▶ **WHAT THIS TASK INVOLVES**:
Look through the data below for the line with "cbn [module_state awaiting]; done.", and transcribe it exactly together with each line after it up to and including the line with "[follows]. rewrite Ht. simpl.". Give nothing else.

Saved data entries
++++++++
Lemma request_spawn_begin_frame (name : string) (role description : option string)
    (permissions : option (list (gmap string json))) (lifespan : string)
    (reason icon : option string) (s : state) :
  _active (request_spawn_begin name role description permissions lifespan reason
             icon s).2 = _active s ∧
  get_policy (request_spawn_begin name role description permissions lifespan reason
                icon s).2 = get_policy s.
Proof.
  unfold request_spawn_begin, fresh_uuid, now, get_policy. cbv zeta.
  destruct (_request_begin _ _) as [[[key fut] c]|e] eqn:Hb; cbn [snd]; [|done].
  apply _request_begin_policy in Hb. split; [done|]. cbn. by rewrite Hb.
Qed.

Lemma request_spawn_resume_grows (call : spawn_call) (s : state) :
  grows_by_at_most_one s (request_spawn_resume call s).2.
Proof.
  unfold request_spawn_resume, grows_by_at_most_one, get_policy. cbv zeta.
  destruct (is_approved _) as [[|]|e]; cbn; eauto.
Qed.

Lemma message_loop_body_policy (c c' : SpawnConnection) (data : json) (d : dispatch) :
  message_loop_body c data = Ret (c', d) → policy c' = policy c.
Proof.
  intros Hb. apply message_loop_body_effect in Hb as [-> | [key Hr]]; [done|].
  apply resolve_reply_some in Hr as (fut & _ & _ & ->). done.
Qed.

Lemma message_loop_turn_in_force (c : SpawnConnection) (data : json) :
  is_policy_push data = false →
  message_loop_turn c data
  = (r ← message_loop_body c data; Ret (Some r.1, r.2)).
Proof.
  intros Hn. unfold message_loop_turn.
  destruct (message_loop_body c data) as [[c' d]|e] eqn:Hb; [|done].
  cbn [mbind result_bind fst snd].
  destruct d as [key | t | payload | |]; try done.
  exfalso. unfold message_loop_body in Hb.
  destruct data as [| | | | |o]; try done.
  unfold is_policy_push in Hn. cbn [py_get] in Hb.
  cbn [mbind result_bind] in Hb.
  destruct (resolve_reply c (JObj o)) as [[[c1 k]|]|]; cbn [mbind result_bind] in Hb;
    [done| |done].
  destruct (to_key _) as [tk|]; cbn [mbind result_bind] in Hb; [|done].
  destruct (match default JNull (o !! "type") with JStr t => _ | _ => None end)
    as [[t h]|]; [by destruct (h (JObj o))|].
  rewrite Hn in Hb.
  destruct (is_JStr "message" _); [|done].
  destruct (_handlers c !! "on_message") as [h|]; [|done].
  destruct (py_item _ _) as [p|]; cbn [mbind result_bind] in Hb; [|done].
  by destruct (h p).
Qed.

Lemma run_turn_cap (w : tasks) (t : turn) :
  auto_spawn_mode (get_policy (module_state w)) ≠ "off" →
  active_count (module_state w) + Z.of_nat (length (awaiting w))
    ≤ max_concurrent (module_state w) →
  policy_in_force [t] = true →
  disciplined w [t] = true →
  ∃ w', run_turn w t = Some w' ∧
    get_policy (module_state w') = get_policy (module_state w) ∧
    active_count (module_state w') + Z.of_nat (length (awaiting w'))
      ≤ max_concurrent (module_state w).
Proof.
  intros Hm Hle Hf Hd. unfold active_count, max_concurrent in *.
  unfold disciplined in Hd. cbn [follows] in Hd.
  apply andb_true_iff in Hd as [Hd _].
  cbn [policy_in_force forallb] in Hf. rewrite andb_true_r in Hf.
  assert (Hgrow : ∀ s', grows_by_at_most_one (module_state w) s' →
            get_policy s' = get_policy (module_state w) ∧
            Z.of_nat (length (_active s')) ≤ Z.of_nat (length (_active (module_state w))) + 1).
  { intros s' [Hp [-> | [sub ->]]]; (split; [done|]); [lia|].
    rewrite length_app. simpl. lia. }
  destruct t as [a | a | sub reason | reason transport | | data | i timed_out];
    cbn [run_turn].
  - apply andb_true_iff in Hd as [Hc Ha]. cbn [negb orb] in Ha.
    destruct (awaiting w) as [|? ?] eqn:Haw; [|done].
    pose proof (can_spawn_below_cap _ Hm Hc) as Hlt.
    unfold active_count, max_concurrent in Hlt.
    destruct (request_spawn_begin_frame (arg_name a) (arg_role a) (arg_description a)
                (arg_permissions a) (arg_lifespan a) (arg_reason a) (arg_icon a)
                (module_state w)) as [Hact Hpol].
    destruct (request_spawn_begin _ _ _ _ _ _ _ _) as [[call|e] s']; cbn [snd] in *;
      (eexists; split; [reflexivity|]);
      cbn [module_state awaiting with_module]; rewrite ?Haw, Hact;
      (split; [done|]); simpl; lia.
  - apply andb_true_iff in Hd as [Hc Ha]. cbn [negb orb] in Ha.
    destruct (awaiting w) as [|? ?] eqn:Haw; [|done].
    pose proof (can_spawn_below_cap _ Hm Hc) as Hlt.
    unfold active_count, max_concurrent in Hlt.
    eexists; split; [reflexivity|].
    cbn [module_state awaiting with_module]. rewrite Haw.
    destruct (Hgrow _ (spawn_grows a (module_state w))) as [Hp Hl].
    split; [done|]. simpl. lia.
  - eexists; split; [reflexivity|]. cbn [module_state awaiting with_module].
    by destruct (terminate_frame sub reason (module_state w)) as (-> & _ & _ & ->).
  - eexists; split; [reflexivity|]. cbn [module_state awaiting with_module].
    destruct (kill_all_active reason transport (module_state w)) as [Hp [-> | ->]];
      (split; [done|]); [simpl; lia | done].
  - eexists; split; [reflexivity|]. done.
  - destruct (loop_ended w); [by eexists|].
    rewrite message_loop_turn_in_force by by apply negb_true_iff.
    destruct (message_loop_body _ _) as [[c d]|e] eqn:Hb;
      cbn [mbind result_bind fst snd]; [|by eexists].
    eexists; split; [reflexivity|].
    cbn [module_state awaiting with_module]. apply message_loop_body_policy in Hb.
    split; [unfold get_policy; cbn; by rewrite Hb | done].
  - destruct (awaiting w !! i) as [call|] eqn:Hi; [|by eexists].
    set (s := if timed_out then _ else _).
    assert (Hs : get_policy s = get_policy (module_state w) ∧
                 _active s = _active (module_state w)) by (subst s; by destruct timed_out).
    destruct Hs as [Hsp Hsa].
    assert (Hresume :
      get_policy (request_spawn_resume call s).2 = get_policy (module_state w) ∧
      Z.of_nat (length (_active (request_spawn_resume call s).2))
        + Z.of_nat (length (delete i (awaiting w)))
        ≤ max_concurrent_sub_agents (get_policy (module_state w))).
    { destruct (request_spawn_resume_grows call s) as [Hp Ha].
      split; [by rewrite Hp|].
      rewrite length_delete by eauto.
      apply lookup_lt_Some in Hi.
      destruct Ha as [-> | [sub ->]]; rewrite ?length_app, Hsa; simpl; lia. }
    destruct (futures _ !! _) as [[| |]|]; (eexists; split; [reflexivity|]);
      cbn [module_state awaiting]; done.
Qed.

(** C2, as amended: under a policy whose auto-spawn mode is not [off] and
    which stays in force, when [request_spawn] and [spawn] are called only
    after [can_spawn] answered true and only while no call of
    [request_spawn] is awaiting its reply, the number of active handles
    never exceeds [max_concurrent_sub_agents], however the replies, the
    timeouts, [terminate] and [kill_all] fall in between. *)
Theorem guarded_spawns_respect_cap (w : tasks) (ts : list turn) :
  auto_spawn_mode (get_policy (module_state w)) ≠ "off" →
  awaiting w = [] →
  active_count (module_state w) ≤ max_concurrent (module_state w) →
  policy_in_force ts = true →
  disciplined w ts = true →
  ∃ w', run_turns w ts = Some w' ∧
    active_count (module_state w') ≤ max_concurrent (module_state w').
Proof.
  intros Hm Ha Hle Hf Hd.
  assert (Hinv : active_count (module_state w) + Z.of_nat (length (awaiting w))
                 ≤ max_concurrent (module_state w)) by (rewrite Ha; simpl; lia).
  clear Ha Hle. revert w Hm Hinv Hd.
  induction ts as [|t ts IH]; intros w Hm Hinv Hd; cbn [run_turns].
  - exists w. split; [done|lia].
  - cbn [policy_in_force forallb] in Hf. apply andb_true_iff in Hf as [Hft Hf].
    unfold disciplined in Hd. cbn [follows] in Hd.
    apply andb_true_iff in Hd as [Ht Hd].
    destruct (run_turn_cap w t Hm Hinv) as (w1 & Hrun & Hp & Hcap).
    { cbn [policy_in_force forallb]. by rewrite Hft. }
    { unfold disciplined. cbn [follows]. rewrite Ht. simpl.
      by destruct (run_turn w t). }
    rewrite Hrun in Hd |- *. cbn [from_option mbind option_bind] in *.
    apply (IH Hf w1); [by rewrite Hp | | exact Hd].
    unfold max_concurrent. rewrite Hp. exact Hcap.
Qed.

Lemma is_JStr_true (s : string) (v : json) : is_JStr s v = true ↔ v = JStr s.
Proof.
  destruct v; simpl; try (split; [discriminate|discriminate]).
  rewrite bool_decide_eq_true. split; [by intros -> | by intros [= ->]].
Qed.

Lemma is_approved_approved (response : option json) :
  is_approved response = Ret true ↔
  ∃ o p, response = Some (JObj o) ∧ o !! "payload" = Some (JObj p) ∧
         p !! "decision" = Some (JStr "approved").
Proof.
  unfold is_approved. split.
  - intros Hr. destruct response as [r|]; [|done].
    destruct (json_truthy r); [|done].
    destruct r as [| | | | |o]; try done. simpl in Hr.
    destruct (o !! "payload") as [[| | | | |p]|] eqn:Hp; try done; simpl in Hr.
    destruct (p !! "decision") as [d|] eqn:Hd; simpl in Hr; [|done].
    injection Hr as Hs. apply is_JStr_true in Hs as ->. eauto.
  - intros (o & p & -> & Hp & Hd).
    assert (Ht : json_truthy (JObj o) = true).
    { simpl. rewrite bool_decide_eq_false_2; [done|]. intros ->.
      by rewrite lookup_empty in Hp. }
    rewrite Ht. simpl. rewrite Hp. simpl. by rewrite Hd.
Qed.

Lemma is_approved_refused (response : option json) :
  response = None ∨
  (∃ o p, response = Some (JObj o) ∧ o !! "payload" = Some (JObj p) ∧
          p !! "decision" ≠ Some (JStr "approved")) →
  is_approved response = Ret false.
Proof.
  unfold is_approved. intros [-> | (o & p & -> & Hp & Hd)]; [done|].
  assert (Ht : json_truthy (JObj o) = true).
  { simpl. rewrite bool_decide_eq_false_2; [done|]. intros ->.
    by rewrite lookup_empty in Hp. }
  rewrite Ht. simpl. rewrite Hp. simpl.
  destruct (p !! "decision") as [d|]; simpl; [|done].
  destruct (is_JStr "approved" d) eqn:Hs; [|done].
  apply is_JStr_true in Hs as ->. done.
Qed.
++++++++
▶ **RESULT OF THIS TASK**:
      cbn [module_state awaiting]; done.
Qed.

(** C2, as amended: under a policy whose auto-spawn mode is not [off] and
    which stays in force, when [request_spawn] and [spawn] are called only
    after [can_spawn] answered true and only while no call of
    [request_spawn] is awaiting its reply, the number of active handles
    never exceeds [max_concurrent_sub_agents], however the replies, the
    timeouts, [terminate] and [kill_all] fall in between. *)
Theorem guarded_spawns_respect_cap (w : tasks) (ts : list turn) :
  auto_spawn_mode (get_policy (module_state w)) ≠ "off" →
  awaiting w = [] →
  active_count (module_state w) ≤ max_concurrent (module_state w) →
  policy_in_force ts = true →
  disciplined w ts = true →
  ∃ w', run_turns w ts = Some w' ∧
    active_count (module_state w') ≤ max_concurrent (module_state w').
Proof.
  intros Hm Ha Hle Hf Hd.
  assert (Hinv : active_count (module_state w) + Z.of_nat (length (awaiting w))
                 ≤ max_concurrent (module_state w)) by (rewrite Ha; simpl; lia).
  clear Ha Hle. revert w Hm Hinv Hd.
  induction ts as [|t ts IH]; intros w Hm Hinv Hd; cbn [run_turns].
  - exists w. split; [done|lia].
  - cbn [policy_in_force forallb] in Hf. apply andb_true_iff in Hf as [Hft Hf].
    unfold disciplined in Hd. cbn [follows] in Hd.
    apply andb_true_iff in Hd as [Ht Hd].
    destruct (run_turn_cap w t Hm Hinv) as (w1 & Hrun & Hp & Hcap).
    { cbn [policy_in_force forallb]. by rewrite Hft. }
    { unfold disciplined. cbn [follows]. rewrite Ht. simpl.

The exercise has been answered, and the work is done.